YOUR INSTRUCTIONS ->
Search the data for the string "Hzbd" and extract every line where it appears.

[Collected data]
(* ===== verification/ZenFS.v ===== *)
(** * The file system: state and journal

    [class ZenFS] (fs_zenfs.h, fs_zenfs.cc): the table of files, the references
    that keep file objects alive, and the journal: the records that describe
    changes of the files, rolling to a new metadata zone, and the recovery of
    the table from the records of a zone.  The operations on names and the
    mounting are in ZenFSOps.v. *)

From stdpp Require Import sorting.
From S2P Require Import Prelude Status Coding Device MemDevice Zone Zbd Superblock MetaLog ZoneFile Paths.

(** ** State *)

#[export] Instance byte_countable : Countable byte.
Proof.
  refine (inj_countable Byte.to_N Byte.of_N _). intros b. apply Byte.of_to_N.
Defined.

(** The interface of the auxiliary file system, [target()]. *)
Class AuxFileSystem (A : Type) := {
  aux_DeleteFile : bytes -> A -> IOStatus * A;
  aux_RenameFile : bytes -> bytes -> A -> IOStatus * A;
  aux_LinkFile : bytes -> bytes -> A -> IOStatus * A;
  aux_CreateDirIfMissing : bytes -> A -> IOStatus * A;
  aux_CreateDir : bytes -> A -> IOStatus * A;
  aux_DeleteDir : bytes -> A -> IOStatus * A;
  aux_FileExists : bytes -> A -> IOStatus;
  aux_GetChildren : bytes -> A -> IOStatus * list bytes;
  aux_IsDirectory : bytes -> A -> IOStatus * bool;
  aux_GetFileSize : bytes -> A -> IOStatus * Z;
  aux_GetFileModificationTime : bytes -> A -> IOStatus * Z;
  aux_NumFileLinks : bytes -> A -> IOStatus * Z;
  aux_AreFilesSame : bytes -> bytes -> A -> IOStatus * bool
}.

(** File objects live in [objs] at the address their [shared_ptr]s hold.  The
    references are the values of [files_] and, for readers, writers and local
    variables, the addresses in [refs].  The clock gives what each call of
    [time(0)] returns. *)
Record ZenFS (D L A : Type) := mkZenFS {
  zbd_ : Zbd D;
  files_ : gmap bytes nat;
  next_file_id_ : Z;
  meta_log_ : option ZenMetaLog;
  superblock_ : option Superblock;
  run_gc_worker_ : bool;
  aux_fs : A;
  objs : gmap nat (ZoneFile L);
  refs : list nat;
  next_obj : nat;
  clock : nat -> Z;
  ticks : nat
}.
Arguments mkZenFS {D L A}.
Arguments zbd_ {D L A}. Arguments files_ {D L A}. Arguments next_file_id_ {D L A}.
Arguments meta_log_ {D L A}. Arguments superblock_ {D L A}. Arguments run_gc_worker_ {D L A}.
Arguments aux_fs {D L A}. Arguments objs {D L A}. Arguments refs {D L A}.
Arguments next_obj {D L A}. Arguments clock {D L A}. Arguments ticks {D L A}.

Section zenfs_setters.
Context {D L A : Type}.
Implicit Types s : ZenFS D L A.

---

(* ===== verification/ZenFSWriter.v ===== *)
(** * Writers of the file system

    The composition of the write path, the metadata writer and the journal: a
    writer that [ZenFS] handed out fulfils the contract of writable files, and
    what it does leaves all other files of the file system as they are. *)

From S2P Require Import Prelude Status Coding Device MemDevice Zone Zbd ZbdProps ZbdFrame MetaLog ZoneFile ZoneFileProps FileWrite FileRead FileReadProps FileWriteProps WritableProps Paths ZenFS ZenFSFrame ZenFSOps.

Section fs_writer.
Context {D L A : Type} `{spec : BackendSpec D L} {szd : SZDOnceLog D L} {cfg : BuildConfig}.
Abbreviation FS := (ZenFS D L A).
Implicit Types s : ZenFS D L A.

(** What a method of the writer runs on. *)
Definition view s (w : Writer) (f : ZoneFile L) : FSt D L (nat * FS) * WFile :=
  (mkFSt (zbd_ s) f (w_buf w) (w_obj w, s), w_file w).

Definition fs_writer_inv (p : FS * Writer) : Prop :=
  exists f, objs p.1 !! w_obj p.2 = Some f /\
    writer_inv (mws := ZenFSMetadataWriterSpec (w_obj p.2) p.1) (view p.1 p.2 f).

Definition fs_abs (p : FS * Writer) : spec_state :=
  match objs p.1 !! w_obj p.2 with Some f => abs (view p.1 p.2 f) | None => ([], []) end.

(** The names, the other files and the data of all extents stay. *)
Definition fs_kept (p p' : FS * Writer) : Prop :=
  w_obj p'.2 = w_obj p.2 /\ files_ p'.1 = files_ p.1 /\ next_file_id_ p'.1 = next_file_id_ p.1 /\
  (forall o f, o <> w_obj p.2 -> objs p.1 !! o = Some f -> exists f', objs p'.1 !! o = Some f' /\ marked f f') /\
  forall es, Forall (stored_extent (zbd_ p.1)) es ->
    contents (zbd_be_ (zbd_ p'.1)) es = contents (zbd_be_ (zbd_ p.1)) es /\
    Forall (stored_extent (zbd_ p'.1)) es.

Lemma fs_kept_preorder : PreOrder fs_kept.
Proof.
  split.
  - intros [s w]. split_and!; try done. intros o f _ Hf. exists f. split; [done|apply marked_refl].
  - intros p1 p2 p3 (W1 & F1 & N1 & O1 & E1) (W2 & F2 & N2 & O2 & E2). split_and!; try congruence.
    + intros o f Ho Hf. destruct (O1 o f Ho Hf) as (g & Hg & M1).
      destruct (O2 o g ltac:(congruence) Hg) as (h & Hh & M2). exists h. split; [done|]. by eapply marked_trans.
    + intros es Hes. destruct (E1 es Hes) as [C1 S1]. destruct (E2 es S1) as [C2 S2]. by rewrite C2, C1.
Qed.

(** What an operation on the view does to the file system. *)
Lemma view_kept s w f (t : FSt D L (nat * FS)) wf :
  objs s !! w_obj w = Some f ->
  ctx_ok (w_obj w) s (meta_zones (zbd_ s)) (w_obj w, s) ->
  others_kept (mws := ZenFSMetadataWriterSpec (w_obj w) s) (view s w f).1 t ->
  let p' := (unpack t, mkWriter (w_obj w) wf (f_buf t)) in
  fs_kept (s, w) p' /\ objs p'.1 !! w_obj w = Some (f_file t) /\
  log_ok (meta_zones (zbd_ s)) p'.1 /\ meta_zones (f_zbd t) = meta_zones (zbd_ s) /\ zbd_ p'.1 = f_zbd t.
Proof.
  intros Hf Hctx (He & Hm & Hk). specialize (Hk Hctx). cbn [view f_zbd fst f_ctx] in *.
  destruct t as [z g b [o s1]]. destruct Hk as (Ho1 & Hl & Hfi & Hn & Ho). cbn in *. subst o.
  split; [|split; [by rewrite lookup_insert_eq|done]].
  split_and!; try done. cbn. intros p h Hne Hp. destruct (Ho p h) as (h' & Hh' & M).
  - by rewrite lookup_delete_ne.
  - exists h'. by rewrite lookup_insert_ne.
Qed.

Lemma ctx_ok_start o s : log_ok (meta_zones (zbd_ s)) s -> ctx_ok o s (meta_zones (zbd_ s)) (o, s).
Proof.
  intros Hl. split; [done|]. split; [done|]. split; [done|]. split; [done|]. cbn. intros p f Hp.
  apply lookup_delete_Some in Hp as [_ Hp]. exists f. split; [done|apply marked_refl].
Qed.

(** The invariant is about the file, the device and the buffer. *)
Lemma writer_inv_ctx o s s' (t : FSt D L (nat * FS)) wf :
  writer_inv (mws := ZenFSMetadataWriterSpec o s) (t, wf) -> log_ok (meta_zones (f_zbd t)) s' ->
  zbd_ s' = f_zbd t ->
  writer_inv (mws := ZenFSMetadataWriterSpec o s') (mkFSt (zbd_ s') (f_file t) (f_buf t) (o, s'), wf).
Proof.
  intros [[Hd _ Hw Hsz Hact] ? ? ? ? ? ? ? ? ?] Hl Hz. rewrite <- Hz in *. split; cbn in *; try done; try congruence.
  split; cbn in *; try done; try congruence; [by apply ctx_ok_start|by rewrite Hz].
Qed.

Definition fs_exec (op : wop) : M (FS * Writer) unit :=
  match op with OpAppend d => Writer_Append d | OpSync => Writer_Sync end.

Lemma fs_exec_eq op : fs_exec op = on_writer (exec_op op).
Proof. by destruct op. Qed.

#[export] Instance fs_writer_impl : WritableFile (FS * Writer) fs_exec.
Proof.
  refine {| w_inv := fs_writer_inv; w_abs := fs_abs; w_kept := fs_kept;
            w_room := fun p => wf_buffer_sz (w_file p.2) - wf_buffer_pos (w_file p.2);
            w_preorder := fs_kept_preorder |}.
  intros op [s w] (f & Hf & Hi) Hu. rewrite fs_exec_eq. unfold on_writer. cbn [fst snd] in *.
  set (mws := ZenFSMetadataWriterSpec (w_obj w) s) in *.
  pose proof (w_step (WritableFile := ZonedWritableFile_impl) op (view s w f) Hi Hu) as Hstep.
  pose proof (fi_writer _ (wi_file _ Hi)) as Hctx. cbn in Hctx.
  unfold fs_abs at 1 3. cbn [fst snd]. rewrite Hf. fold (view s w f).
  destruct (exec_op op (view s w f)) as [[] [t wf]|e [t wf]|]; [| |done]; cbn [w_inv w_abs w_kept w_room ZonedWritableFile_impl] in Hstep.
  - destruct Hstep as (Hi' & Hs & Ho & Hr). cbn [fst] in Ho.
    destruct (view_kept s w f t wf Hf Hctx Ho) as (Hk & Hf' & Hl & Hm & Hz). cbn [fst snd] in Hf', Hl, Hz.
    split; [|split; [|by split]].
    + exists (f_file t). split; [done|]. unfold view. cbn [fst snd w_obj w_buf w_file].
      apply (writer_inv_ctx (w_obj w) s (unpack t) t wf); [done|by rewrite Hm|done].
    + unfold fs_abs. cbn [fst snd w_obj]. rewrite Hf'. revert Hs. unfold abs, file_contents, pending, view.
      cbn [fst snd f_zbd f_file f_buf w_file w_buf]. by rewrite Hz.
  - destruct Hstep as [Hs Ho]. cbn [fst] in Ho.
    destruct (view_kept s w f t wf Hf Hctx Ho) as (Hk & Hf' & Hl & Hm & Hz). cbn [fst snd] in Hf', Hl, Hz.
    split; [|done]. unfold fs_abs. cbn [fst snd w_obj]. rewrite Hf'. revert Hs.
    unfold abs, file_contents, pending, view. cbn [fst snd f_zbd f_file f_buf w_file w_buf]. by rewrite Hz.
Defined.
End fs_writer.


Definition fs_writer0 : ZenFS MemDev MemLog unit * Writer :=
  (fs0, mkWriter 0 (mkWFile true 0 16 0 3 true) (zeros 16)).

---

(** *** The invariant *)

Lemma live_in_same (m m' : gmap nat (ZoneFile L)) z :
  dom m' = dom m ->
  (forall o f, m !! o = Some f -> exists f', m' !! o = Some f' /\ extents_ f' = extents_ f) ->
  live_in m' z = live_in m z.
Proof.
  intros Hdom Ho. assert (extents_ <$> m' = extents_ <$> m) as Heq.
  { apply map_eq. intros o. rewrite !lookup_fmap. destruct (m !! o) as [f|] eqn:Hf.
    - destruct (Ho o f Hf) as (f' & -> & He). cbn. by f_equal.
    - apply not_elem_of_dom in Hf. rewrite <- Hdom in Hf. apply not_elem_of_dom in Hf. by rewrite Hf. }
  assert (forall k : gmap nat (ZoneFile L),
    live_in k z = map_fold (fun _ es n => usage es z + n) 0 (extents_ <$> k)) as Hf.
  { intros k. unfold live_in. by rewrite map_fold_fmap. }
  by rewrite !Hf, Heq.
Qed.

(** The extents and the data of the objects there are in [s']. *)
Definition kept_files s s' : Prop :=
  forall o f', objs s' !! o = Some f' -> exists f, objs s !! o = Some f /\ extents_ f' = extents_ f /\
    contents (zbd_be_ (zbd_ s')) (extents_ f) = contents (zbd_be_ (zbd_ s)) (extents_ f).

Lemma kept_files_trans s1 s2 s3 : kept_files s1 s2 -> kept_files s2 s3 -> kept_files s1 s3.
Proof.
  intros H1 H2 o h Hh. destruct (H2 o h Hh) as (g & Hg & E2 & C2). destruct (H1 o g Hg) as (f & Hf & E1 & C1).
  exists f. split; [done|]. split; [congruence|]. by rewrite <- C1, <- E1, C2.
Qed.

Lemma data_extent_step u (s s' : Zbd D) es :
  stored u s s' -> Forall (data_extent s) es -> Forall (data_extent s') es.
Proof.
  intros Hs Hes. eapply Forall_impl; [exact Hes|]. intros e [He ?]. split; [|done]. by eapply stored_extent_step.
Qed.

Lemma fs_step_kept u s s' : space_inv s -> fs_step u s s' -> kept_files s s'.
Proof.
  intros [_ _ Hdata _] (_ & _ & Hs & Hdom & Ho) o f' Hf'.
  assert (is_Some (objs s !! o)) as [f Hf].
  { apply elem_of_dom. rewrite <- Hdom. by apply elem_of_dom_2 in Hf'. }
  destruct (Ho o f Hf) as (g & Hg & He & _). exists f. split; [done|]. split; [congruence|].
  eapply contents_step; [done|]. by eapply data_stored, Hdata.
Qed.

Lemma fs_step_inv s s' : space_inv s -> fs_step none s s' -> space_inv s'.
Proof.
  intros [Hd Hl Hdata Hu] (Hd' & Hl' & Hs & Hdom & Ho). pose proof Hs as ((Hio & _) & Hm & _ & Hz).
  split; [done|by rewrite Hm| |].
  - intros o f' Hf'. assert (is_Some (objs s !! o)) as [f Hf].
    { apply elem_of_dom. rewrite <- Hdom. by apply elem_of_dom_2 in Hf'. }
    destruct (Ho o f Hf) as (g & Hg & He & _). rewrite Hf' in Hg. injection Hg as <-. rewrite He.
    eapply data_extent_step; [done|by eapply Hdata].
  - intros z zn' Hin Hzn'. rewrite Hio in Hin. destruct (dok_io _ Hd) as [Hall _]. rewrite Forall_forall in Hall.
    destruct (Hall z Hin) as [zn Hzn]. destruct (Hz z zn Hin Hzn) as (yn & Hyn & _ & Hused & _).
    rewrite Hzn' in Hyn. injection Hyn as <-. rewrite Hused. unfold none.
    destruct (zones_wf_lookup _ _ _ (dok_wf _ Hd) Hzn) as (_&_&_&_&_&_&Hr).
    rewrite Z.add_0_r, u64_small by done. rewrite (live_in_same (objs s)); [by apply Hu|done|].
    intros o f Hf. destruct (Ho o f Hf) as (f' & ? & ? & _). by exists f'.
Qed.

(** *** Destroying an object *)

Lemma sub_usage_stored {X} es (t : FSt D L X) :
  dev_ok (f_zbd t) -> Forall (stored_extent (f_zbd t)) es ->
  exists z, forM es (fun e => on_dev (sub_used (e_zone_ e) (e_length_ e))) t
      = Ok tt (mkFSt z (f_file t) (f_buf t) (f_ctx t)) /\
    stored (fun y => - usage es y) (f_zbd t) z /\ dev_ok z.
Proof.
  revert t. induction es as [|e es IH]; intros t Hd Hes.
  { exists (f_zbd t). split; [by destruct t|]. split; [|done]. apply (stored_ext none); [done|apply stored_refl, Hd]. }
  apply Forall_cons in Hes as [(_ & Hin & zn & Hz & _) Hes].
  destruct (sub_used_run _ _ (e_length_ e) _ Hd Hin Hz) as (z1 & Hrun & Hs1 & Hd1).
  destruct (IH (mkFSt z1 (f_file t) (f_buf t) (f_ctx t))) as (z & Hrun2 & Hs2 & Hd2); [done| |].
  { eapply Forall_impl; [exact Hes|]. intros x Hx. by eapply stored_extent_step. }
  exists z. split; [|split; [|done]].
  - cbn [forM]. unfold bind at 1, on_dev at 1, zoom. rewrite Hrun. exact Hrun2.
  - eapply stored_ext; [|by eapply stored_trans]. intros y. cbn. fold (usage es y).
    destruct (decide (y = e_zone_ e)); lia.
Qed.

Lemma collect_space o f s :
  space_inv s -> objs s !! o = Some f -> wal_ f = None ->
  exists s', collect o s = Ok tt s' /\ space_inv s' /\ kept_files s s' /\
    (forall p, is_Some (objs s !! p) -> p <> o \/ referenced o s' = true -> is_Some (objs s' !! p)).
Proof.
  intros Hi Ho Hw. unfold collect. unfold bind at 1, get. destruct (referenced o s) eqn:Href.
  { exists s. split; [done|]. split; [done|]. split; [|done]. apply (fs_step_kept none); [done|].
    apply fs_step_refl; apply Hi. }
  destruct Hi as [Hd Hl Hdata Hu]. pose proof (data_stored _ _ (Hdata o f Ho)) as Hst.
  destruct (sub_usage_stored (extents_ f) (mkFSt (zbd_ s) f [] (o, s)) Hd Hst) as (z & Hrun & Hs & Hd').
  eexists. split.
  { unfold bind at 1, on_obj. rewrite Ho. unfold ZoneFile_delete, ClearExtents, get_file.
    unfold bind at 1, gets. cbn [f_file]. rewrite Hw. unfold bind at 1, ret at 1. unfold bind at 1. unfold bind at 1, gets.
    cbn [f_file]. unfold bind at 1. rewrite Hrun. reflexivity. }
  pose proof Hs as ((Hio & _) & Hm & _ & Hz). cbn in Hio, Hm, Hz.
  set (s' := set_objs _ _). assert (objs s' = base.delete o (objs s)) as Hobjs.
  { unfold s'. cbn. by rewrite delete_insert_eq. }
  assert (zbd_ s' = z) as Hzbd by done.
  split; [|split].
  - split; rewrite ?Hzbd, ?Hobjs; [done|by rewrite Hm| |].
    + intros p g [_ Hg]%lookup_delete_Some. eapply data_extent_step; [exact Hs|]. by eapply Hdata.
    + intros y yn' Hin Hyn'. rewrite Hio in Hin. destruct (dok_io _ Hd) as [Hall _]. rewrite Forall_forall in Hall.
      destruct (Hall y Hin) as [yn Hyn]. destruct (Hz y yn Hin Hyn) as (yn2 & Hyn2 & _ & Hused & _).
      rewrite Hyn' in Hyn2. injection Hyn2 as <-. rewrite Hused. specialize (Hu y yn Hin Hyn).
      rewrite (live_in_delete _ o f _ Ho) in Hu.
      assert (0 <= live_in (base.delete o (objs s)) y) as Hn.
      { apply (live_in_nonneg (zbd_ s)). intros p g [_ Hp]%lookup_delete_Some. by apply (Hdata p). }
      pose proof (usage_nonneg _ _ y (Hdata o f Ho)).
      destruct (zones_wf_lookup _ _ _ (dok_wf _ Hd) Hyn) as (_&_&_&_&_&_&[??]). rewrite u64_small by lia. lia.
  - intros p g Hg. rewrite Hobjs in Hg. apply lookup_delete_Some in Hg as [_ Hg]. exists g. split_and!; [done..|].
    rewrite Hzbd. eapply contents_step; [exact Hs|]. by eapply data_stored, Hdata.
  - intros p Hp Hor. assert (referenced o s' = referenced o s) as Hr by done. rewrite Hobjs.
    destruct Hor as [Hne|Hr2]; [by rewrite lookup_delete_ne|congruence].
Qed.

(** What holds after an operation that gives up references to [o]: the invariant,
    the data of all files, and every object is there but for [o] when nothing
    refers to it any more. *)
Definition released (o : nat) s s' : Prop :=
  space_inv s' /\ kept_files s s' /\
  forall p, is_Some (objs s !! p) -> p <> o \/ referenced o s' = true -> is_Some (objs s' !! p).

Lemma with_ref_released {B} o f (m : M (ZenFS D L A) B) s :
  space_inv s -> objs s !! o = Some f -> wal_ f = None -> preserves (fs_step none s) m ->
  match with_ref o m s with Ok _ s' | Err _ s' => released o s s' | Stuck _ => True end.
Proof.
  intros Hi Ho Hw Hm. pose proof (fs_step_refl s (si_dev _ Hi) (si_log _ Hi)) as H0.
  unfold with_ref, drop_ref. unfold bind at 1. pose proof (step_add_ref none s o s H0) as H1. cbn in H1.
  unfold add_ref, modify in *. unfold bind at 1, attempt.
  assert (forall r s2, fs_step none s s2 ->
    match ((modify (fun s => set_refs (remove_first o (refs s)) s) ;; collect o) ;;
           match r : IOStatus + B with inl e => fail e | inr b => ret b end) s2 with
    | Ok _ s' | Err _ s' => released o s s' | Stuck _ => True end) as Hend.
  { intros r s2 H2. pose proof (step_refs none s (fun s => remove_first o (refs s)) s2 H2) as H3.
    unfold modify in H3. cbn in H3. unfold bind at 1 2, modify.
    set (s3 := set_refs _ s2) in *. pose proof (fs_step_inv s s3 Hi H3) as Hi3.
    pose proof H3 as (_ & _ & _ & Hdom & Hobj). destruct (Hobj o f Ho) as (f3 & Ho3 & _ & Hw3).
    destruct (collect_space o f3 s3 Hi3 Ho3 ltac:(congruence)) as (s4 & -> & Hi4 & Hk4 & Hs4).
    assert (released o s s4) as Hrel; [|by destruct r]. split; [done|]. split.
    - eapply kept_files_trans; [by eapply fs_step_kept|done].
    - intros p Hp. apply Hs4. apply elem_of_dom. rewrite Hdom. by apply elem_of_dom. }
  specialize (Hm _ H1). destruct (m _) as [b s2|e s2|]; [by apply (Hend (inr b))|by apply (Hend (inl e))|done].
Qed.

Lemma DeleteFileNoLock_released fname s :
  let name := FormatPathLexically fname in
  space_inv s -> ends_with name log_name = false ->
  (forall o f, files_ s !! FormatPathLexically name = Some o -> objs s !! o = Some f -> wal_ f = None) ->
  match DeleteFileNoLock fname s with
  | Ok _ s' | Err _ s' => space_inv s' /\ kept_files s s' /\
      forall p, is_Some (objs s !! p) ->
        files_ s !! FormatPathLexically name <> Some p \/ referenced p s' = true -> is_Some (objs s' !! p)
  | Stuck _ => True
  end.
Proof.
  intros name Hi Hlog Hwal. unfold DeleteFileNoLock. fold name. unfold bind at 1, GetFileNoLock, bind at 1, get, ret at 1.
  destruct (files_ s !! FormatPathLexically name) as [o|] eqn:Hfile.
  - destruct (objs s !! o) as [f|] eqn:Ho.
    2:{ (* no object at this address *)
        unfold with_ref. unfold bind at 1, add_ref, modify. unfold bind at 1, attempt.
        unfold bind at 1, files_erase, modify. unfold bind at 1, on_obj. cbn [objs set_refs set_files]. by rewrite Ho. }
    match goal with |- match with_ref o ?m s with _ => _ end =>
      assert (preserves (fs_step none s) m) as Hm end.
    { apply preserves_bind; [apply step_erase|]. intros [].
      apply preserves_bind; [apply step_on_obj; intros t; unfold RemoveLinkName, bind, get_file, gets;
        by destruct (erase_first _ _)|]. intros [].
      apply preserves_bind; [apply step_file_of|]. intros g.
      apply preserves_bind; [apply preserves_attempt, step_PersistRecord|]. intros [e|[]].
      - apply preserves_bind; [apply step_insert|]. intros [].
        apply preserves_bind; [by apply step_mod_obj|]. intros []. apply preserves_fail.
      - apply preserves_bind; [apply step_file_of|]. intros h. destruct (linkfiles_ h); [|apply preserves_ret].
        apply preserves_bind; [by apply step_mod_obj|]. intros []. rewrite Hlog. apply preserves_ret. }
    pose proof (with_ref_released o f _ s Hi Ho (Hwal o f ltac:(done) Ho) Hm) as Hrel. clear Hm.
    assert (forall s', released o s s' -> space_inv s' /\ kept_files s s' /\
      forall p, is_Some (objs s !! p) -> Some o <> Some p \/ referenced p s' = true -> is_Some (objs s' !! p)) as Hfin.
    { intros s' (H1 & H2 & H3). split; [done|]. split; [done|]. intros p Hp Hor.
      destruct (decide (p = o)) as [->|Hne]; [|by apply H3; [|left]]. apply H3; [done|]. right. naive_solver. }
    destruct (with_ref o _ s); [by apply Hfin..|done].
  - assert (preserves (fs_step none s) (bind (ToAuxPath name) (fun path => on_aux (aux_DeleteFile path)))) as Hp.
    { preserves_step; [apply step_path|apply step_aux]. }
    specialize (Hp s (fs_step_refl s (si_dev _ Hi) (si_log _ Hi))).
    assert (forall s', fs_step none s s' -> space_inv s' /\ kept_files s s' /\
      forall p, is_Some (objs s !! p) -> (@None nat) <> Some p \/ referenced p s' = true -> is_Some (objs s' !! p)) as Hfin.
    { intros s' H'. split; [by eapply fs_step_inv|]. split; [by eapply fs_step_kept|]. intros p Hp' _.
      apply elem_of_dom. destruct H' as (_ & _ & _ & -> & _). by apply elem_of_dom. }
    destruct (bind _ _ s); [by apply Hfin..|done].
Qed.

FINISHED TASK ->
  assert (zbd_ s' = z) as Hzbd by done.
  - split; rewrite ?Hzbd, ?Hobjs; [done|by rewrite Hm| |].
    rewrite Hzbd. eapply contents_step; [exact Hs|]. by eapply data_stored, Hdata.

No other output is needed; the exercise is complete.